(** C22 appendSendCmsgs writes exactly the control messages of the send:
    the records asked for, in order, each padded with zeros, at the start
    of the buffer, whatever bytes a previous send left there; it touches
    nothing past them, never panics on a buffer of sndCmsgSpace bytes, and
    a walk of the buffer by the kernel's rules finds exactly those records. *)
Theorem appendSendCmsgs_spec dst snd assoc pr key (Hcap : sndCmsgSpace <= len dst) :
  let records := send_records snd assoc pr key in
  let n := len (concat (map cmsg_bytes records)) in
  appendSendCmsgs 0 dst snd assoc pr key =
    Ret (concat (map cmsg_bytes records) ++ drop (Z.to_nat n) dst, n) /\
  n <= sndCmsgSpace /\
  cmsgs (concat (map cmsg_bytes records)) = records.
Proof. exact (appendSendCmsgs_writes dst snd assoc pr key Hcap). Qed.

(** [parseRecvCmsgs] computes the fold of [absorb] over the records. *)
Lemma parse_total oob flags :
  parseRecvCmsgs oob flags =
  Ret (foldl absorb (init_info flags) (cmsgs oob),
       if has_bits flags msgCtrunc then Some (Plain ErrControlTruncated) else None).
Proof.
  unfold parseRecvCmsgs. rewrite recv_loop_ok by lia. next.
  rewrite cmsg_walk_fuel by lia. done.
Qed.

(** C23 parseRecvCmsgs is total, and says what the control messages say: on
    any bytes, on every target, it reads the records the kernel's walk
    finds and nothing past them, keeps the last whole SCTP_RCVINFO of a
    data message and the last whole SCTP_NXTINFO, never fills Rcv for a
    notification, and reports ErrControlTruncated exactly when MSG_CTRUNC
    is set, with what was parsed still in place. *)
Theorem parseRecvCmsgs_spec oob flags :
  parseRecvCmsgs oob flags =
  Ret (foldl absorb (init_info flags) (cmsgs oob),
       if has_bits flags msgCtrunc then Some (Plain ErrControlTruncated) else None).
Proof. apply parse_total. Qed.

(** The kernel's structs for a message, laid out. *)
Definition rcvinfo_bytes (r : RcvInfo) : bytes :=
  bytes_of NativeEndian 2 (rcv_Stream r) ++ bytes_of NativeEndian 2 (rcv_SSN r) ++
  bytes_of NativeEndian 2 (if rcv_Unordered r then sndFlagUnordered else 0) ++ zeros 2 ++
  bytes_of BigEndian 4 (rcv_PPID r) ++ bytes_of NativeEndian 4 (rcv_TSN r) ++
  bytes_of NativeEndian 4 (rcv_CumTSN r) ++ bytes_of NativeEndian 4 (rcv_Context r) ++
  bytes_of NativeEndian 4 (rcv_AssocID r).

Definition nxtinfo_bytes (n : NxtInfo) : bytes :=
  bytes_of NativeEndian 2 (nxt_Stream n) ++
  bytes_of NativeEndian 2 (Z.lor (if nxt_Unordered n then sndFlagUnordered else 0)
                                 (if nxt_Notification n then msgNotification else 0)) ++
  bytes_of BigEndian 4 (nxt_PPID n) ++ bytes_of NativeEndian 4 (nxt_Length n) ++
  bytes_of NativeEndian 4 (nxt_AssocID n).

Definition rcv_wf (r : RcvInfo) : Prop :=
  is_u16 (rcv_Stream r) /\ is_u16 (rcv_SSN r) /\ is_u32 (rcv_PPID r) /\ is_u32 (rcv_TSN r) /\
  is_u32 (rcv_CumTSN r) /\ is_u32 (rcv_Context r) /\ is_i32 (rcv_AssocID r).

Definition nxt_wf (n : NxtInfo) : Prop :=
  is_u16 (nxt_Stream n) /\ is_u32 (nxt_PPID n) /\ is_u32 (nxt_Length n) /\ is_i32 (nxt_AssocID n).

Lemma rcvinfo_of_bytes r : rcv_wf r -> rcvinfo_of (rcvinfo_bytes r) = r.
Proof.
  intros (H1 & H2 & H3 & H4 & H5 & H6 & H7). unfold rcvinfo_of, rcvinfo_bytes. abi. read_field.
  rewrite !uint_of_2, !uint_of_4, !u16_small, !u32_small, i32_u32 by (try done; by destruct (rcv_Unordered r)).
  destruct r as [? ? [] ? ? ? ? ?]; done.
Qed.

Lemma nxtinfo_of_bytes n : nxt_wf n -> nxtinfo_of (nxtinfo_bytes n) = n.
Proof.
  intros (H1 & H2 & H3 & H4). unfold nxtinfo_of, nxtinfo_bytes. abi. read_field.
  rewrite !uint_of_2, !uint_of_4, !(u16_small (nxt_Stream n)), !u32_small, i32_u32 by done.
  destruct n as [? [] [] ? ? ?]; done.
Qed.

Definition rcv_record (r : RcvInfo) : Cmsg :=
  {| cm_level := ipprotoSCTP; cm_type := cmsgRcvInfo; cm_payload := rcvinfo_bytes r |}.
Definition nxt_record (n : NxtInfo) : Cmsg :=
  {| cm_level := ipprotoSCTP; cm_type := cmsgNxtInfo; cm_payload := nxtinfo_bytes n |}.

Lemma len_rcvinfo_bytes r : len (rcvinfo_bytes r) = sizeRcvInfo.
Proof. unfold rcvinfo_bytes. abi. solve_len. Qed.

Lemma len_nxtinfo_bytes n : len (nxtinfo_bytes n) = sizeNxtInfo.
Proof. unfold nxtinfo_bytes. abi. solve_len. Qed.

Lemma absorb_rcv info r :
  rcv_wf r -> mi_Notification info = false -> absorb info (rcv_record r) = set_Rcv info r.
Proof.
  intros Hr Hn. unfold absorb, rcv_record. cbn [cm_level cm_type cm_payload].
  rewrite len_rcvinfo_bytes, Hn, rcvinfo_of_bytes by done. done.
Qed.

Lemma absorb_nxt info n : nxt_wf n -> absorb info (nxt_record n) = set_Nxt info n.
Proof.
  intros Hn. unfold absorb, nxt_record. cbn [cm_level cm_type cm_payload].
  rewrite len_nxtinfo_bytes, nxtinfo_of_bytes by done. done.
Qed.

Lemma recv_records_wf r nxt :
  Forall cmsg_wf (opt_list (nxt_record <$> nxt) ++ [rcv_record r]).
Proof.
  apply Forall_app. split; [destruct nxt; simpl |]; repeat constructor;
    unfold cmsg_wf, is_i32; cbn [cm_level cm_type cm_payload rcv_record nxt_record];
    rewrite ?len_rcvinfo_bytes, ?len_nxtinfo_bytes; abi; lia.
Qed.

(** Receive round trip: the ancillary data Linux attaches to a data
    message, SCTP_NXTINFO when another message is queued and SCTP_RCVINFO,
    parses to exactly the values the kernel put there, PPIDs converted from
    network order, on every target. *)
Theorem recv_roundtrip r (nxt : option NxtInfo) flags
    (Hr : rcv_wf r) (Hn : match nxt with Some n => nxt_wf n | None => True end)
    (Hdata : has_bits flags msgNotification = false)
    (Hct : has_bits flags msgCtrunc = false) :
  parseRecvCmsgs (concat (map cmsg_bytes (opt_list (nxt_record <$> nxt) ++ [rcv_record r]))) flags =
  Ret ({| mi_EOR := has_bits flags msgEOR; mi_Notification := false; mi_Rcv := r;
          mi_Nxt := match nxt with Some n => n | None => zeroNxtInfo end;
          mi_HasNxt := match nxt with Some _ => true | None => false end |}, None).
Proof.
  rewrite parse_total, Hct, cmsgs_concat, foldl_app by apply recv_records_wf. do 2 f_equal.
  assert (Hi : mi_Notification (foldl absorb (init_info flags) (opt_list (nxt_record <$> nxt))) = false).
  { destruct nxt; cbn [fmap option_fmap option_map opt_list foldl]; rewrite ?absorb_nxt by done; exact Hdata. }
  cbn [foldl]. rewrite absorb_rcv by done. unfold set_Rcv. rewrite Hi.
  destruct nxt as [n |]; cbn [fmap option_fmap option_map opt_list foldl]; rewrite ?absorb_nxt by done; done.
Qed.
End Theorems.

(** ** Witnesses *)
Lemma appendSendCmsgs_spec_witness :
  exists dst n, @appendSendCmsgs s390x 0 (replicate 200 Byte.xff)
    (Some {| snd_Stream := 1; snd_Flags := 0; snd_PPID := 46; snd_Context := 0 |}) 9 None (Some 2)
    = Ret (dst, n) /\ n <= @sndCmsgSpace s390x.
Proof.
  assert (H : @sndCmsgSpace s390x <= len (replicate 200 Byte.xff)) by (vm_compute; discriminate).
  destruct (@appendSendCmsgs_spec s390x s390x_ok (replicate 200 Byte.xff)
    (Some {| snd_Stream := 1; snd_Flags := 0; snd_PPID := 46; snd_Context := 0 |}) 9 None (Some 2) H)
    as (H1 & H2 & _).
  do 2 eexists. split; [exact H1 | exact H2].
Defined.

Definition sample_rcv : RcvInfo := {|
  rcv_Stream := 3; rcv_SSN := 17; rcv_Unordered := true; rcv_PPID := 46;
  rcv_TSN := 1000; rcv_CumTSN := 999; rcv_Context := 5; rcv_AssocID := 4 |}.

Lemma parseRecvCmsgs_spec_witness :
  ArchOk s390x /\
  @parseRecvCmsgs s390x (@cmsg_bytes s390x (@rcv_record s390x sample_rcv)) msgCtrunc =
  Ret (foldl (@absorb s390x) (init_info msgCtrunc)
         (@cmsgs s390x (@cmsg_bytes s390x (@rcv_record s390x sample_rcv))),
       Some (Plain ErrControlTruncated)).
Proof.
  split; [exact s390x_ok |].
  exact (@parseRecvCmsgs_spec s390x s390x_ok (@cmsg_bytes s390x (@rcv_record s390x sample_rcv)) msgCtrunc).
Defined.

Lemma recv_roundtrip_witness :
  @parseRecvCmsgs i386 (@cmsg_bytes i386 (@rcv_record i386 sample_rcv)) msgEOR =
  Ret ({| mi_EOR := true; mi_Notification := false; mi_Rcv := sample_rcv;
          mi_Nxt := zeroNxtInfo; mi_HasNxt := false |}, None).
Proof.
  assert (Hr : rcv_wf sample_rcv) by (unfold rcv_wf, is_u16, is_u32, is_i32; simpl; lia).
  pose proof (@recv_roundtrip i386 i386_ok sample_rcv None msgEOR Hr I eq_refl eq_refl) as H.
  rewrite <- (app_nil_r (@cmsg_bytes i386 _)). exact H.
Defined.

REQUIREMENT: Only the lines that hold the word "target" are wanted; each should be pulled from the records.

RESULT BELOW:
    any bytes, on every target, it reads the records the kernel's walk
    network order, on every target. *)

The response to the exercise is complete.